Lemma build_shard_spec index :
  exists buf, build_shard h blob_xorb (conv_of index scheme ds []) = Ok buf /\ len buf < 2 ^ 64 /\ parse buf = Ok (blob_shard buf).
Proof.
  rewrite build_shard_blob. destruct (build_spec blob_shard_builder) as (buf & -> & Hl & Hp).
  - apply built_inv, blob_builder_built.
  - apply blob_counts_fit.
  - exists buf. split; [done|]. split; [rewrite Hl; apply blob_counts_fit|]. rewrite Hp. unfold blob_shard. do 2 f_equal.
    cbn [blob_shard_builder sb_xorbs map concat xbe_chunks]. by rewrite app_nil_r.
Qed.
End ShardOfBlob.

(** ** Lemmas: rebuilding the blob *)
Section RebuildBlob.
Context `{Blake3Laws, HexLaws, Sha2Laws, Lz4Laws, GearLaws, FileReadsLaws}.
Context (scheme : CompressionScheme) (ds : list (list byte)) (h : MerkleHash).
Context (Hfit : chunks_fit scheme ds) (Hh : hash_wf h).
Abbreviation ps := (parts_of scheme ds).
Abbreviation xh := (xorb_hash (part_nodes ps)).

Definition blob_chunks : list PlannedChunk :=
  imap (fun i d => mkPlannedChunk xh (Z.of_nat i) (chunk_start scheme ds i) (len d) (part_hash (part_of scheme d)) (compute_data_hash d)) ds.

Lemma sum_by_imap {A B} (f : nat -> A -> B) (g : B -> Z) (k : A -> Z) l :
  (forall i a, g (f i a) = k a) -> sum_by g (imap f l) = sum_by k l.
Proof.
  revert f. induction l as [|a l IH]; intros f Hfg; [done|]. rewrite imap_cons, !sum_by_cons, Hfg. f_equal. apply IH. intros i. apply Hfg.
Qed.

Lemma len_concat (l : list (list byte)) : len (concat l) = sum_by len l.
Proof. induction l as [|d l IH]; [done|]. cbn [concat]. by rewrite len_app, sum_by_cons, IH. Qed.

Lemma lookups_lookup i e :
  sb_chunk_lookup_entries (blob_shard_builder scheme ds h) !! i = Some e <->
  exists d, ds !! i = Some d /\ e = mkLookup (compute_data_hash d) xh (Z.of_nat i).
Proof.
  cbn [blob_shard_builder sb_chunk_lookup_entries]. rewrite list_lookup_imap, list_lookup_fmap. destruct (ds !! i) as [d|] eqn:E; cbn.
  - apply lookup_lt_Some in E. pose proof (count_small scheme ds Hfit) as Hn. unfold len in Hn. rewrite as_u32_small by lia. split.
    + intros [= <-]. eauto.
    + by intros (d' & [= <-] & ->).
  - split; [done|]. by intros (d' & ? & _).
Qed.

Lemma lookup_keys_NoDup : NoDup (map lookup_key (sb_chunk_lookup_entries (blob_shard_builder scheme ds h))).
Proof.
  apply NoDup_alt. intros i j k. rewrite !list_lookup_fmap. intros Hi Hj.
  destruct (_ !! i) as [e|] eqn:Ei in Hi; [|done]. destruct (_ !! j) as [e'|] eqn:Ej in Hj; [|done].
  apply lookups_lookup in Ei as (d & _ & ->), Ej as (d' & _ & ->). injection Hi as <-. injection Hj as Hj. lia.
Qed.
(** ** Properties *)

(** Spooling an upload: it never panics; it succeeds exactly when the file can be made, the payload is
    complete, not larger than the limit, fits in what is left of the quota and the file system does its
    part, and then the file holds the payload, the reported size is its size, the hasher has seen every
    chunk in order and the ledger is charged for exactly these bytes; too large and out of quota are
    reported exactly then; and dropping the file gives the ledger back what the upload took. *)
Theorem spool_upload {H} host l (on_chunk : H -> list byte -> H) payload max_bytes h t :
  ledger_ok l -> Panic ∉ payload -> 0 <= max_bytes <= u64_max -> create_with_manager host l = Ok t ->
  let content := concat (payload_chunks payload) in
  let '(t', h', answer) := stream_payload_to_temp host on_chunk payload max_bytes t h in
  match answer with
  | Ok total => payload_complete payload = true /\ tf_data t' = content /\ total = len content /\ len content <= max_bytes /\
      len content <= ledger_room l /\ h' = fold_left on_chunk (payload_chunks payload) h /\
      tf_ledger t' = set_charged l (charged_bytes l + len content) /\ temp_drop t' = l
  | Err (StPayload e) => Err e ∈ payload
  | Err (StTooLarge m) => m = max_bytes /\ max_bytes < len content
  | Err StQuota => ledger_room l < len content
  | Err (StWrite _) => exists n, write_ok host n = false
  | Err (StSync _) => flush_ok host = false \/ fsync_ok host = false
  | Panic => False
  end.
Proof.
  intros Hl Hp Hm Ht content. pose proof (created_spooled host l t Hl Ht) as Hs.
  pose proof (stream_loop_spec host l Hl on_chunk payload max_bytes t [] h Hs Hp (proj2 Hm) ltac:(change (len []) with 0; lia)) as Hloop.
  unfold stream_payload_to_temp. change (len []) with 0 in Hloop. destruct (stream_loop _ _ _ _ _ _ _) as [[t' h'] answer].
  cbn [app] in Hloop. fold content in Hloop. destruct answer as [total|[]|]; try done; [|tauto].
  destruct Hloop as (Hc & -> & Hmax & (Ho & Hd & Hr & Hled & Hroom) & ->). unfold sync_all. rewrite Ho.
  destruct (flush_ok host); [|by left]. destruct (fsync_ok host); [|by right].
  do 6 (split; [done|]). split; [done|]. unfold temp_drop. rewrite Hr, Hled. unfold reservation_drop, release_reserved, release_charged.
  cbn. destruct Hl as (Hcl & Hrl & Hql). pose proof (len_nonneg content). destruct (Z.eqb_spec (len content) 0) as [->|].
  - rewrite Z.add_0_r. by destruct l.
  - unfold set_charged. cbn. destruct l; cbn in *. f_equal. rewrite as_u64_small; lia.
Qed.
Definition batch_operation (rq : BatchRequest) : prog :=
  let bad_request msg := Respond (mkResponse 400 (MessageBody msg)) in
  let required_scope :=
    if (br_operation rq =? "upload")%string then Some "write"
    else if (br_operation rq =? "download")%string then Some "read" else None in
  match required_scope with
  | None => bad_request "Unknown operation"
  | Some required_scope =>
      if (MAX_BATCH_SIZE <? length (br_objects rq))%nat then bad_request "Too many objects"
      else if match br_transfers rq with
              | Some transfers => negb (bool_decide (transfers = [])) && negb (existsb (String.eqb "basic") transfers)
              | None => false
              end
      then bad_request "Unsupported transfer protocol"
      else
        guarded (Scope required_scope) respond_message (fun claims =>
        let token := default "" (extract_token_from_request auth_header) in
        let now_secs := default 0 now in
        let caller_expires_in := Z.max (saturating_sub (exp claims) now_secs) 1 in
        Respond (mkResponse 200 (BatchBody "basic"
          (map (batch_object claims token caller_expires_in (br_operation rq)) (br_objects rq)))))
  end.
End Handlers.

(** ** Requests *)
Inductive request :=
| UploadXorb (host : upload_host) (prefix hash_str : string) (payload : list (outcome string (list byte)))
| UploadShard (host : upload_host) (payload : list (outcome string (list byte)))
| UploadLfs (host : upload_host) (oid : string) (payload : list (outcome string (list byte)))
| DownloadXorb (host : stream_host) (prefix hash_str : string)
| DownloadLfs (raw_host rec_host : stream_host) (oid : string)
| GetReconstruction (file_id : string)
| QueryDedup (prefix hash : string)
| GetBlobState (oid : string)
| HeadBlob (oid : string)
| Batch (rq : BatchRequest).

Definition handle `{Blake3, HexCrate, Sha2, Lz4, FileReads, ReaderStream, Base64, TokenJson, Ed25519}
    (app : AppConfig) (auth : AuthVerifier) (auth_header : option string) (now : option Z) (rq : request) : prog :=
  match rq with
  | UploadXorb host prefix hash_str payload => upload_xorb app auth auth_header now host prefix hash_str payload
  | UploadShard host payload => upload_shard app auth auth_header now host payload
  | UploadLfs host oid payload => upload_lfs_object app auth auth_header now host oid payload
  | DownloadXorb host prefix hash_str => download_xorb auth auth_header now host prefix hash_str
  | DownloadLfs raw_host rec_host oid => download_lfs_object app auth auth_header now raw_host rec_host oid
  | GetReconstruction file_id => get_reconstruction auth auth_header now file_id
  | QueryDedup prefix hash => query_chunk_dedup auth auth_header now prefix hash
  | GetBlobState oid => get_blob_state auth auth_header now oid
  | HeadBlob oid => head_blob auth auth_header now oid
  | Batch rq => batch_operation app auth auth_header now rq
  end.
Lemma upload_shard_safe s a v auth_header now host payload :
  app_ok a -> Panic ∉ payload -> safe (good (UploadShard host payload)) s (upload_shard a v auth_header now host payload).
Proof.
  intros Ha Hp. unfold upload_shard.
  apply safe_guarded; [apply respond_status|intros _]. apply safe_spool; [done|done|]. intros t Ht Hl.
  rewrite parse_from_file_parse. destruct (parse (tf_data t)) as [shard| |] eqn:Ep; [|by apply safe_respond..].
  rewrite (proj1 (streaming_hash_oneshot (payload_chunks payload))), <- Ht.
  set (id := to_hex (compute_data_hash (tf_data t))). assert (oid_ok id) as Ho by apply to_hex_oid. pose proof (parse_wf _ _ Hl Ep) as W.
  assert (forall s reg inserted shard data, id = to_hex (compute_data_hash data) -> parse data = Ok shard -> vr_shard_id reg = id ->
    has (sv_store s) ("shards/" +:+ id) -> registration_true (sv_store s) reg ->
    (forall i e, ms_file_entries shard !! i = Some e -> exists f, f ∈ vr_files reg /\ vf_file_hash f = fh_file_hash e /\ vf_file_index f = i /\
       size_true (fh_file_hash e) (vf_file_size f)) ->
    safe (good (UploadShard host payload)) s (registered reg inserted id)) as Hreg.
  { intros s' reg inserted sh data Hid Hparse Hrid Hh Hr Hf. eapply (registered_safe (UploadShard host payload) s' reg inserted id sh data (tf_data t)); try done; by exists host, payload. }
  apply safe_exists; [by apply kept_shard|]. intros s1 b Hi1 He1 Hb. destruct b.
  - specialize (Hb eq_refl). apply safe_read. intros s2 view Hi2 He2 Hw _. destruct (fetched_shard view ("shards/" +:+ id) Hw) as [Hnp Hok].
    destruct (parse_shard_from_storage _ _) as [stored|e|]; [|apply safe_respond; by destruct e as [| |? []|]|done].
    destruct (Hok stored eq_refl) as (file & Hlf & Hpf & Wf & Hh). destruct (String.eqb_spec (ms_hash stored) id) as [E|]; [|by apply safe_respond].
    cbn [negb]. eapply validated_safe; [exact Wf|done|done|]. intros s3 reg Hi3 He3 Hrid Hr Hf.
    assert (has (sv_store s3) ("shards/" +:+ id)) as Hh3.
    { eapply evolves_current; [eapply evolves_trans; [exact He2|exact He3]|by apply kept_shard|done]. }
    eapply (Hreg s3 reg false stored file); try done; [congruence|]. apply Hr; [apply evolves_refl|done].
  - eapply validated_safe; [exact W|done|done|]. intros s2 reg Hi2 He2 Hrid Hr Hf.
    apply safe_put; [by apply kept_shard|done|left; by right|]. intros s3 Hi3 He3 Hh.
    eapply (Hreg s3 reg true shard (tf_data t)); try done. by apply Hr.
Qed.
□ □ □
[Task instructions]
Copy out, from the material above, each line in which the string "mkResponse" is found.

[Exercise answer]
  let bad_request msg := Respond (mkResponse 400 (MessageBody msg)) in
        Respond (mkResponse 200 (BatchBody "basic"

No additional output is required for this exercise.